_What the task asks_: Look below for the line containing "rewrite lookup_insert_eq. split_and!;"; from there through the line containing "destruct o as", both lines included, please set down each line exactly and nothing else.

_Stored data_:
* * * * *

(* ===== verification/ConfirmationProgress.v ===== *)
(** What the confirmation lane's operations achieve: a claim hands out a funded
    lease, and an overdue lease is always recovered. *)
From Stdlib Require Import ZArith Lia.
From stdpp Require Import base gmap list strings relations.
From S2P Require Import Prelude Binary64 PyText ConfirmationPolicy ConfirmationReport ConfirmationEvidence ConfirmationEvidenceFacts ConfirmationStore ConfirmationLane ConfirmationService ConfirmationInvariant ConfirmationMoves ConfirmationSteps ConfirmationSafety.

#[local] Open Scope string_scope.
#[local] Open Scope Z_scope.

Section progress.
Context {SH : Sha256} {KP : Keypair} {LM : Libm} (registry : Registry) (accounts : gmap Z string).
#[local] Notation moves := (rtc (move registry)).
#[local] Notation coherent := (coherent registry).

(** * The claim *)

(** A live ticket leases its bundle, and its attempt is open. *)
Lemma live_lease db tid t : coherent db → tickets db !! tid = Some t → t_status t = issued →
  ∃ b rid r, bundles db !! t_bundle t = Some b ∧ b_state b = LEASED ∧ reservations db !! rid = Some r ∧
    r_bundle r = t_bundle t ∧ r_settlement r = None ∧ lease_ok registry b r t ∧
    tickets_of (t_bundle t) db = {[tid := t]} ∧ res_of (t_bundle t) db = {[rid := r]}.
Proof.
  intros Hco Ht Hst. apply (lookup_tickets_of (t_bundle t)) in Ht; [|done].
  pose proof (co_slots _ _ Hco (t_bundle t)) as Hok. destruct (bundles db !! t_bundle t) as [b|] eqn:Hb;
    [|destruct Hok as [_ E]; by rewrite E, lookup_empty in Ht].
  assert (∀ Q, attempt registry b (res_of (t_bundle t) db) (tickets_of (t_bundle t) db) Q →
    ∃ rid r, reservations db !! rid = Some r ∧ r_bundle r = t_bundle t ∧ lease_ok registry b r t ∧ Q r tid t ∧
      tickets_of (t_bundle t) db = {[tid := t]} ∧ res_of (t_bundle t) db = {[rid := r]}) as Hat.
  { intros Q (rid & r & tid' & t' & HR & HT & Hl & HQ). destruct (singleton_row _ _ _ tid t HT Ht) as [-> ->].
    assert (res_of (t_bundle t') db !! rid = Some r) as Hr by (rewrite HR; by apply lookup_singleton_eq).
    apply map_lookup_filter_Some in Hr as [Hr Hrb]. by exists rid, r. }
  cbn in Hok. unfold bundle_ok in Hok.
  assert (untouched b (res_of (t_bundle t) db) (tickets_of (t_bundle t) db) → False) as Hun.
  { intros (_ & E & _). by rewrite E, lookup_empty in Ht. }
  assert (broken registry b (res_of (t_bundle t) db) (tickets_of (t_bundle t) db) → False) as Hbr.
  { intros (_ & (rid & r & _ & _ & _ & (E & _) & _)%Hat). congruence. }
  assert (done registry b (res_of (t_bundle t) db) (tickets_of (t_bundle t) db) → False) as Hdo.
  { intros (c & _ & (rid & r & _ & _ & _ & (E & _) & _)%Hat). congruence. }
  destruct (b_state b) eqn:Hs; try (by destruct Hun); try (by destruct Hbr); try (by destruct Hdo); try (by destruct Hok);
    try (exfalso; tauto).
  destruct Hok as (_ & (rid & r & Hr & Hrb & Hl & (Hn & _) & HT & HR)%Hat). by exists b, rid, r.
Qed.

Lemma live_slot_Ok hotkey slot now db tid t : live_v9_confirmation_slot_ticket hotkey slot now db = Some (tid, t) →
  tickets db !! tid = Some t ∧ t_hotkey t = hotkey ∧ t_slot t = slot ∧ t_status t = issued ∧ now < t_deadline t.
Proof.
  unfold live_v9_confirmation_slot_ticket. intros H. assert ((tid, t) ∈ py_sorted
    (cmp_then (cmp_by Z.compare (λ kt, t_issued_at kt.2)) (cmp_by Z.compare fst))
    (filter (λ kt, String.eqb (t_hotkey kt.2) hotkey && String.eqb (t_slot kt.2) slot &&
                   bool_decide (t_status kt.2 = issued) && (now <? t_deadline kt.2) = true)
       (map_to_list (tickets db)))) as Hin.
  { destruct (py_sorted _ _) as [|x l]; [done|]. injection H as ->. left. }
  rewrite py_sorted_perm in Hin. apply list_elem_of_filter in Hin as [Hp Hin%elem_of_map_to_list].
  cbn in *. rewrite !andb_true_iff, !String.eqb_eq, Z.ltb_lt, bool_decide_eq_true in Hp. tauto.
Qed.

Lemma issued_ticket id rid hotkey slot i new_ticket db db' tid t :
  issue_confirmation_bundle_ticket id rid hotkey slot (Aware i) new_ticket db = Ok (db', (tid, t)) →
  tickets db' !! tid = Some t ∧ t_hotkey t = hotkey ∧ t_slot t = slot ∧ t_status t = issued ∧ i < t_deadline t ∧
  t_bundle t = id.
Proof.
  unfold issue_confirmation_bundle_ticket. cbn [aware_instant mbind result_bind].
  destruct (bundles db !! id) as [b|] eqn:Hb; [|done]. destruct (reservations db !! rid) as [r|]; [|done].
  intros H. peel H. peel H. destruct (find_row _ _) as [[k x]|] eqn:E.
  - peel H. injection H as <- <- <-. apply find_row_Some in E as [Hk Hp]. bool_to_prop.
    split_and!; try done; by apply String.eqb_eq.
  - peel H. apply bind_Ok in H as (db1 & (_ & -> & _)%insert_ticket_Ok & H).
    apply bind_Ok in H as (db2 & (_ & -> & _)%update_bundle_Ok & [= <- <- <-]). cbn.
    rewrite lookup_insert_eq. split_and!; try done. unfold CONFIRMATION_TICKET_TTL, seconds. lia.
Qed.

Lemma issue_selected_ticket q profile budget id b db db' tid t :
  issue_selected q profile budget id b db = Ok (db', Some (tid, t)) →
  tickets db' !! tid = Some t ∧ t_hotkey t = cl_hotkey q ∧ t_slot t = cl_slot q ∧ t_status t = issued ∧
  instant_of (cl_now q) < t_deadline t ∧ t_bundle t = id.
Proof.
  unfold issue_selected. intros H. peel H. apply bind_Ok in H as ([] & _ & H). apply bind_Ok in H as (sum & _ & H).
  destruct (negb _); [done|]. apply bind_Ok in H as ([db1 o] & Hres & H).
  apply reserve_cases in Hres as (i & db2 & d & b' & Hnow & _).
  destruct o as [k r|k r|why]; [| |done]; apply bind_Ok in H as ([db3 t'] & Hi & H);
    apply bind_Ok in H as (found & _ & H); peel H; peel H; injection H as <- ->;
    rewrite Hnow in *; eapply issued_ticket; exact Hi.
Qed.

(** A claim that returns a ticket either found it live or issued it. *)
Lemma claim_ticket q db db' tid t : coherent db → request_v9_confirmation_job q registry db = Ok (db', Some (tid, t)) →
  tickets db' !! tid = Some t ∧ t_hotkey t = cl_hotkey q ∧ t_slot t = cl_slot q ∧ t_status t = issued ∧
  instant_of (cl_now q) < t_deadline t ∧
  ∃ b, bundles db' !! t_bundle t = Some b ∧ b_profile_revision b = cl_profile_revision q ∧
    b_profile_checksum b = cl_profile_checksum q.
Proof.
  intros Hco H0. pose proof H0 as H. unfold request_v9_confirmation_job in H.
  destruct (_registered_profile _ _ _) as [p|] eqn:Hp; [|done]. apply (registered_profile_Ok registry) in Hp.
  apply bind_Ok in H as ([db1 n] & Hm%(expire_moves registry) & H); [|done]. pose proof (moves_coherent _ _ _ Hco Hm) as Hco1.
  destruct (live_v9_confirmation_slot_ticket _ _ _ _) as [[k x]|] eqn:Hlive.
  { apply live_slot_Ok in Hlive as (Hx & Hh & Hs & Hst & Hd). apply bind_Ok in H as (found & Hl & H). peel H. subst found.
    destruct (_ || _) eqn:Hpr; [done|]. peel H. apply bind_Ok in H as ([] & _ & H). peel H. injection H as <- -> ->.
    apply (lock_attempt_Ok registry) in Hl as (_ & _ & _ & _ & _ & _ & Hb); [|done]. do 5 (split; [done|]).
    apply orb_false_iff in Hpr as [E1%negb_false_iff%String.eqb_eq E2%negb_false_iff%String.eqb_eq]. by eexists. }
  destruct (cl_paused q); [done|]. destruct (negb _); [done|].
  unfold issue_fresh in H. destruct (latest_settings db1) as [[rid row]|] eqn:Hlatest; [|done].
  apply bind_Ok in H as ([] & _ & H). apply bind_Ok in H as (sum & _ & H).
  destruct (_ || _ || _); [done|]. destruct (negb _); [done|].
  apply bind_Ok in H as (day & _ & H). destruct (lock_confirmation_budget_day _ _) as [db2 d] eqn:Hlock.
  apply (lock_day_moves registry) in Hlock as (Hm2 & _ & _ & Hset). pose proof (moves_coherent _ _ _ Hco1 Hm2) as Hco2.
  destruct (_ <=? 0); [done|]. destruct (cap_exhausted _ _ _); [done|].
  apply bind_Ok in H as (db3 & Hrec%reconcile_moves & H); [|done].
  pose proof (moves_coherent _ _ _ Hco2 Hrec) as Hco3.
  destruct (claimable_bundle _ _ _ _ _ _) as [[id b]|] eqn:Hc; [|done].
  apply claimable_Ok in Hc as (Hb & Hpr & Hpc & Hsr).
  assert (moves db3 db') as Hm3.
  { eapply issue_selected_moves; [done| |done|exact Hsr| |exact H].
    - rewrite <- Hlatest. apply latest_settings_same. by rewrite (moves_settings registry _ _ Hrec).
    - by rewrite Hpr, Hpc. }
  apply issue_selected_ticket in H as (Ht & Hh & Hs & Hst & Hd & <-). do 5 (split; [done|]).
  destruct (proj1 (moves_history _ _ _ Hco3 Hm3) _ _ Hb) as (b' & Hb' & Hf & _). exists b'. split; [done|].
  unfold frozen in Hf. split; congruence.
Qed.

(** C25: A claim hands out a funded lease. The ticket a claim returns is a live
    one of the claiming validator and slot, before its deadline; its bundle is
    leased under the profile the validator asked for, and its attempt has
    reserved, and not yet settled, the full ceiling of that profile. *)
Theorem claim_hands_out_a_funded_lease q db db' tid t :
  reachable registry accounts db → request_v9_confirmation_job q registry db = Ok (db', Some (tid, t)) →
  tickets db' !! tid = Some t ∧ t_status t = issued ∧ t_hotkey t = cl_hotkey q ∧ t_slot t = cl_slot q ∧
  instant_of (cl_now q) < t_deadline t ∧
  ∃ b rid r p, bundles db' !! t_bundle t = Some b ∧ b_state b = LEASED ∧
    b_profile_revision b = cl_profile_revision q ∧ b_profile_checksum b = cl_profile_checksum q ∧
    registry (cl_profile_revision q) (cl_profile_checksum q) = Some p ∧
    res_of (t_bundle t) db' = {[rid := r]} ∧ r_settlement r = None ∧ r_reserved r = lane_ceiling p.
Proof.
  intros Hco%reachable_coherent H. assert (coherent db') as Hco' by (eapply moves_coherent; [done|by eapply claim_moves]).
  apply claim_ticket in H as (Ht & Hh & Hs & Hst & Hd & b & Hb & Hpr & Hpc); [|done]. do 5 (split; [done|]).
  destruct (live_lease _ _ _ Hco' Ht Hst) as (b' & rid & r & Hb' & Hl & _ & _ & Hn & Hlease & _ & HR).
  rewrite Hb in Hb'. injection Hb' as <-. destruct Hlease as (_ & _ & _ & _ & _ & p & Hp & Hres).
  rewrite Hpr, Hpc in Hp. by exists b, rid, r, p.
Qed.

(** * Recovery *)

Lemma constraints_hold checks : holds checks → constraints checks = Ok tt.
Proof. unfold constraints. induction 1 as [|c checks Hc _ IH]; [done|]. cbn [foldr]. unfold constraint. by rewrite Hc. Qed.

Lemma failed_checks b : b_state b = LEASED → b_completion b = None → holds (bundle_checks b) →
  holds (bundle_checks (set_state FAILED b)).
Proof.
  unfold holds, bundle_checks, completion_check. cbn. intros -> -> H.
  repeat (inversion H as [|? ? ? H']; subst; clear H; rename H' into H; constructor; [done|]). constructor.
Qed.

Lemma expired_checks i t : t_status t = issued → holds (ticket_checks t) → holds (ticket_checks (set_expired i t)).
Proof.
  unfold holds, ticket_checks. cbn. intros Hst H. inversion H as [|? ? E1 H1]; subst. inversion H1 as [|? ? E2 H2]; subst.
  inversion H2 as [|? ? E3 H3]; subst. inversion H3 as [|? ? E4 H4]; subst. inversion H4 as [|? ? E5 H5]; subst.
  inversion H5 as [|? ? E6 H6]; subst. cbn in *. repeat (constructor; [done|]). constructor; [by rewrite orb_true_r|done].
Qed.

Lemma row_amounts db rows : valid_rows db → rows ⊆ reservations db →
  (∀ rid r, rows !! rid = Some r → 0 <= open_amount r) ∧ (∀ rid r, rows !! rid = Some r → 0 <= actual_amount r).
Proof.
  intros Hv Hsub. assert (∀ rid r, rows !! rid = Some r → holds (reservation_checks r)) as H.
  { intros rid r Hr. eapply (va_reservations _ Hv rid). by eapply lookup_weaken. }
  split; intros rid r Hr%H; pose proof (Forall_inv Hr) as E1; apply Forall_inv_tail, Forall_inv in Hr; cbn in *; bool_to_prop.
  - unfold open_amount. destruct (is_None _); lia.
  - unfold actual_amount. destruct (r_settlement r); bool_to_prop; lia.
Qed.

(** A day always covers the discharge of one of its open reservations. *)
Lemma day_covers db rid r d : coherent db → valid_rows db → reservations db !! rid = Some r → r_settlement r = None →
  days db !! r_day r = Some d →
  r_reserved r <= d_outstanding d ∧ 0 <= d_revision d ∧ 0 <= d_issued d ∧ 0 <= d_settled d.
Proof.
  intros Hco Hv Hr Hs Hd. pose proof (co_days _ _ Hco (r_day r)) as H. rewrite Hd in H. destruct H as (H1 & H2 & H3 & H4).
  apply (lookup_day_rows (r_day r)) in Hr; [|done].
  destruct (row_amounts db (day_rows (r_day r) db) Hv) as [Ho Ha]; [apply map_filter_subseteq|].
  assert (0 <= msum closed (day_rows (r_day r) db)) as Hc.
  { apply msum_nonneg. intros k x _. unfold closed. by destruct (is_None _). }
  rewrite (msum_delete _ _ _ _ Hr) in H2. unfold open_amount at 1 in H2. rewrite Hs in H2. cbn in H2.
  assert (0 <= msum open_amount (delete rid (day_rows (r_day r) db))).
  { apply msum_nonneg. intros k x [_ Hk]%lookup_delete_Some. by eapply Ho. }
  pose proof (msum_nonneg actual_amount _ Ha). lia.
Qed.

* * * * *

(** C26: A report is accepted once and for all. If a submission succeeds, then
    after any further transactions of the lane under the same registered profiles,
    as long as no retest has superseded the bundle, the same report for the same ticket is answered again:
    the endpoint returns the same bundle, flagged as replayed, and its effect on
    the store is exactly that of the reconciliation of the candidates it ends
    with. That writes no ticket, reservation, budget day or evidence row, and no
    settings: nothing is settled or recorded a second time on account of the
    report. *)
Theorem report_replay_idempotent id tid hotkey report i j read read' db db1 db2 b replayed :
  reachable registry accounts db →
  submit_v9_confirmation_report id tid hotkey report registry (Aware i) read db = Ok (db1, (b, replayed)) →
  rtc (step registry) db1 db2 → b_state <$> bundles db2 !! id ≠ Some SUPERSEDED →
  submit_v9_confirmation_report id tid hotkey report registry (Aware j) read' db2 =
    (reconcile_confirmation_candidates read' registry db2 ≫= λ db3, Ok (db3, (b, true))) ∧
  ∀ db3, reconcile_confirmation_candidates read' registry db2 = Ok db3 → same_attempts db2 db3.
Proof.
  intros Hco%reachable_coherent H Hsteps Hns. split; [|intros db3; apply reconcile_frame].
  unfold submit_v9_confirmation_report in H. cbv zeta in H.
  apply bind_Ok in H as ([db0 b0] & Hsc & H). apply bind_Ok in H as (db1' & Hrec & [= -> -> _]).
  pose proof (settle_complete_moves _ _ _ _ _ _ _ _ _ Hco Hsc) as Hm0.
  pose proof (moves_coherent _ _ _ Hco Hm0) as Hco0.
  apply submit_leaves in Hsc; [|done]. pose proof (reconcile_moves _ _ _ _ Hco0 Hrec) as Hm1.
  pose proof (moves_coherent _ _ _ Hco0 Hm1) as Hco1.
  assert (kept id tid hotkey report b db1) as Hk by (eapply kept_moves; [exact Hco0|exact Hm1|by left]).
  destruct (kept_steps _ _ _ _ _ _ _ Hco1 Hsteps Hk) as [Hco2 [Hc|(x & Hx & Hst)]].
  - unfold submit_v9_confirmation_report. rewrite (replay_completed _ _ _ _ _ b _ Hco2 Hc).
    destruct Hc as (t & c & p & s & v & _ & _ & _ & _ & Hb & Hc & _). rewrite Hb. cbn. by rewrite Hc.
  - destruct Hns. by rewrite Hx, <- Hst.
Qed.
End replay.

* * * * *

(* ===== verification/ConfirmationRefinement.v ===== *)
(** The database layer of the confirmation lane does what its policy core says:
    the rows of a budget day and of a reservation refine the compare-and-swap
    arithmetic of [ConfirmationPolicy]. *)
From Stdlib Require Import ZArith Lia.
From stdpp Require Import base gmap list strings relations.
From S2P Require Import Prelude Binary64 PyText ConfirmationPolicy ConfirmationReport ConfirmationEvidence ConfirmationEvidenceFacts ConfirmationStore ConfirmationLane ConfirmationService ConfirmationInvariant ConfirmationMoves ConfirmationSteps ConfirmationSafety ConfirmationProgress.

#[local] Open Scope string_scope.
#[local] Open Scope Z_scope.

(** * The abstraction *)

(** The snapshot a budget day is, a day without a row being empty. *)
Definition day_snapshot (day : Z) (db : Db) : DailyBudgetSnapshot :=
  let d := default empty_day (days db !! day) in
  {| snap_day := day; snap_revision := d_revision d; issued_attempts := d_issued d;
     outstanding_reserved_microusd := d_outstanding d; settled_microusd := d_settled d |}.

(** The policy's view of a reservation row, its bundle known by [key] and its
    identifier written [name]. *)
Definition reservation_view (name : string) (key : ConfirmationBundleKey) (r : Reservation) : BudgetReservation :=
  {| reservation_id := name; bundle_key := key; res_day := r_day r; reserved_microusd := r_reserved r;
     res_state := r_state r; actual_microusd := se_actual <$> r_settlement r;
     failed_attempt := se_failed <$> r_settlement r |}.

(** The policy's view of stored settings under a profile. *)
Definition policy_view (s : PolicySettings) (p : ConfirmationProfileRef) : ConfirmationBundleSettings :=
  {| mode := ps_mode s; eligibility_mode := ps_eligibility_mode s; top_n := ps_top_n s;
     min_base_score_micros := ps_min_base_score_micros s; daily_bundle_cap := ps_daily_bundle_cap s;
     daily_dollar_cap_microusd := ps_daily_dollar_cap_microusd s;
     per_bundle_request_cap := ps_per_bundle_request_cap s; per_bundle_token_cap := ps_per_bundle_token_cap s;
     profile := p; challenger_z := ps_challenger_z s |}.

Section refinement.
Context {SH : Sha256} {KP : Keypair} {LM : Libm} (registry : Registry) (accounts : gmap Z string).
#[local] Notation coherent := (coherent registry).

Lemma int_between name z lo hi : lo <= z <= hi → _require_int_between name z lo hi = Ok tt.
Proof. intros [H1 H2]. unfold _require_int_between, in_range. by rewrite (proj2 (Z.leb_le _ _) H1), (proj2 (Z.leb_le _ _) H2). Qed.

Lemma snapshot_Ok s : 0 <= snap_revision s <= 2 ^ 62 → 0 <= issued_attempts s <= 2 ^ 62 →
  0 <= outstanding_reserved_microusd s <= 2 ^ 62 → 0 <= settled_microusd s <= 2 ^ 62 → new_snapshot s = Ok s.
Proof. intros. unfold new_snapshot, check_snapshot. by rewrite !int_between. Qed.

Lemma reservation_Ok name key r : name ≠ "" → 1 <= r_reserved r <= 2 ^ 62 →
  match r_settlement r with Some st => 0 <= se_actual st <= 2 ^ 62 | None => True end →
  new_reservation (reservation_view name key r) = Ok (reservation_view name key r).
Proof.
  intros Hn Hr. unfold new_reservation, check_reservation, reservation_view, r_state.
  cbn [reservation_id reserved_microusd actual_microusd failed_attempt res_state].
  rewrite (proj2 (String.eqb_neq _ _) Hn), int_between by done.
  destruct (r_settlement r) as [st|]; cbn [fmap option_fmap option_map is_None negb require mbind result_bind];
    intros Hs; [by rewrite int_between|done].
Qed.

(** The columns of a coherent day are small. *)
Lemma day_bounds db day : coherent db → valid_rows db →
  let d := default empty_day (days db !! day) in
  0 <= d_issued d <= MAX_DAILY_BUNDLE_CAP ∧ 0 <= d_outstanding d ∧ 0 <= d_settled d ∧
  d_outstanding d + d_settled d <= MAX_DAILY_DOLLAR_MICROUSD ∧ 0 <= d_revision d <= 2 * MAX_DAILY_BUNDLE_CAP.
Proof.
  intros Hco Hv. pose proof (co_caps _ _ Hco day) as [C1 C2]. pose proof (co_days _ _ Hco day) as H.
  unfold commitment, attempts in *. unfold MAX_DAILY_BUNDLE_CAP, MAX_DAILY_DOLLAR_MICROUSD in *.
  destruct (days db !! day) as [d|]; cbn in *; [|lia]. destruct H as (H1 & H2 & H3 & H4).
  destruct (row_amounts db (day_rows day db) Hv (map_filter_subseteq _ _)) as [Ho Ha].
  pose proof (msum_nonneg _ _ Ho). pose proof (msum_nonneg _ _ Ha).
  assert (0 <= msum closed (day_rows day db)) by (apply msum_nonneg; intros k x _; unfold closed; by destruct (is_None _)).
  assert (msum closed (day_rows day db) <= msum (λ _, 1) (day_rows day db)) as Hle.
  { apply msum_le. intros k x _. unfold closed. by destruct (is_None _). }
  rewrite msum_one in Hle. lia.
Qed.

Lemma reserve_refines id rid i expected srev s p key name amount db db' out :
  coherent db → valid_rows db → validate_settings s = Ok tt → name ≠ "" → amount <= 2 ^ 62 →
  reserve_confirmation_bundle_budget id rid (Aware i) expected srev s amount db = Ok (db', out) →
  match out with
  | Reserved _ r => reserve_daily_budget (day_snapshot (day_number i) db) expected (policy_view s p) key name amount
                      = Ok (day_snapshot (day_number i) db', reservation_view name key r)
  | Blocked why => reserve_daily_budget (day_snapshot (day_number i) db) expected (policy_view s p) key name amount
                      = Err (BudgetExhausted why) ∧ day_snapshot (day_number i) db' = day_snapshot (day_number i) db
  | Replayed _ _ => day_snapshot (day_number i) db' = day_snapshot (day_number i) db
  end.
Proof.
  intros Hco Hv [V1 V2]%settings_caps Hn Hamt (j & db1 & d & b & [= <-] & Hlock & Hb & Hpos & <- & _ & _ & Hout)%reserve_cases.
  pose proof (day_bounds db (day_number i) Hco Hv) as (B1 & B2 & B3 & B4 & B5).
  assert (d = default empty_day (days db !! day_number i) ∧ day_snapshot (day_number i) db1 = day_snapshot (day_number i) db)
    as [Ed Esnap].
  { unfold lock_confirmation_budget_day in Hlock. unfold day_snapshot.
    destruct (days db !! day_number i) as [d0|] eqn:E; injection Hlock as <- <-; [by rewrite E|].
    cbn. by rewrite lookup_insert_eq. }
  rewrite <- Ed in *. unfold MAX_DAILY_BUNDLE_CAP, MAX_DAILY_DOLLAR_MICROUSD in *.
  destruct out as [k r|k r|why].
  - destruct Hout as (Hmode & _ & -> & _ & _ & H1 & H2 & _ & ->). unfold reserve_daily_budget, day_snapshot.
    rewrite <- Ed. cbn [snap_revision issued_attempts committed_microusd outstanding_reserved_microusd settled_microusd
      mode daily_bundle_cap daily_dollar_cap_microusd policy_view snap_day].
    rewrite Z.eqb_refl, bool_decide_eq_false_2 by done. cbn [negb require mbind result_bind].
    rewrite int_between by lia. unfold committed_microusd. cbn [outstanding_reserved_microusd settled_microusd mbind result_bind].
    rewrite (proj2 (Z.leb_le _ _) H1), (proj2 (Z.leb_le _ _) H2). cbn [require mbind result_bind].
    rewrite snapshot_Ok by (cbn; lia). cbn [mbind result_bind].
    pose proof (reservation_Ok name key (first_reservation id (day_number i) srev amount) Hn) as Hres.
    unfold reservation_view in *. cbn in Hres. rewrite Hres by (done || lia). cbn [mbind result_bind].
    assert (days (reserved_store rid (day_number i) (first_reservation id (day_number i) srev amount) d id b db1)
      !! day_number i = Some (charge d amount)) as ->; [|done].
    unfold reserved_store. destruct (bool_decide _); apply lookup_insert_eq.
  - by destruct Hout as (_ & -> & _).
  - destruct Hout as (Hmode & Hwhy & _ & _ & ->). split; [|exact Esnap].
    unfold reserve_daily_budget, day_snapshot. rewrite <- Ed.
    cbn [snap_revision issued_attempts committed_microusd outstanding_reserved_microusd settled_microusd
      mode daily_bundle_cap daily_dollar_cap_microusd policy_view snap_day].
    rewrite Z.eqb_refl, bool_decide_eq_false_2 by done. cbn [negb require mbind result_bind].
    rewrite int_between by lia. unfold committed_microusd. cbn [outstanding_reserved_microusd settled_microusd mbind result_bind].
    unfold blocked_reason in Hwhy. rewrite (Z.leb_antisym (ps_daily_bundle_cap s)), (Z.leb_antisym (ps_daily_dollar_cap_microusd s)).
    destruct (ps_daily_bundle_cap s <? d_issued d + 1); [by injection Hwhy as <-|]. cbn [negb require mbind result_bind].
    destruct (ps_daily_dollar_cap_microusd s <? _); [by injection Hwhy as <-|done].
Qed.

* * * * *

_Exercise solution_:
    rewrite lookup_insert_eq. split_and!; try done. unfold CONFIRMATION_TICKET_TTL, seconds. lia.
Qed.

Lemma issue_selected_ticket q profile budget id b db db' tid t :
  issue_selected q profile budget id b db = Ok (db', Some (tid, t)) →
  tickets db' !! tid = Some t ∧ t_hotkey t = cl_hotkey q ∧ t_slot t = cl_slot q ∧ t_status t = issued ∧
  instant_of (cl_now q) < t_deadline t ∧ t_bundle t = id.
Proof.
  unfold issue_selected. intros H. peel H. apply bind_Ok in H as ([] & _ & H). apply bind_Ok in H as (sum & _ & H).
  destruct (negb _); [done|]. apply bind_Ok in H as ([db1 o] & Hres & H).
  apply reserve_cases in Hres as (i & db2 & d & b' & Hnow & _).
  destruct o as [k r|k r|why]; [| |done]; apply bind_Ok in H as ([db3 t'] & Hi & H);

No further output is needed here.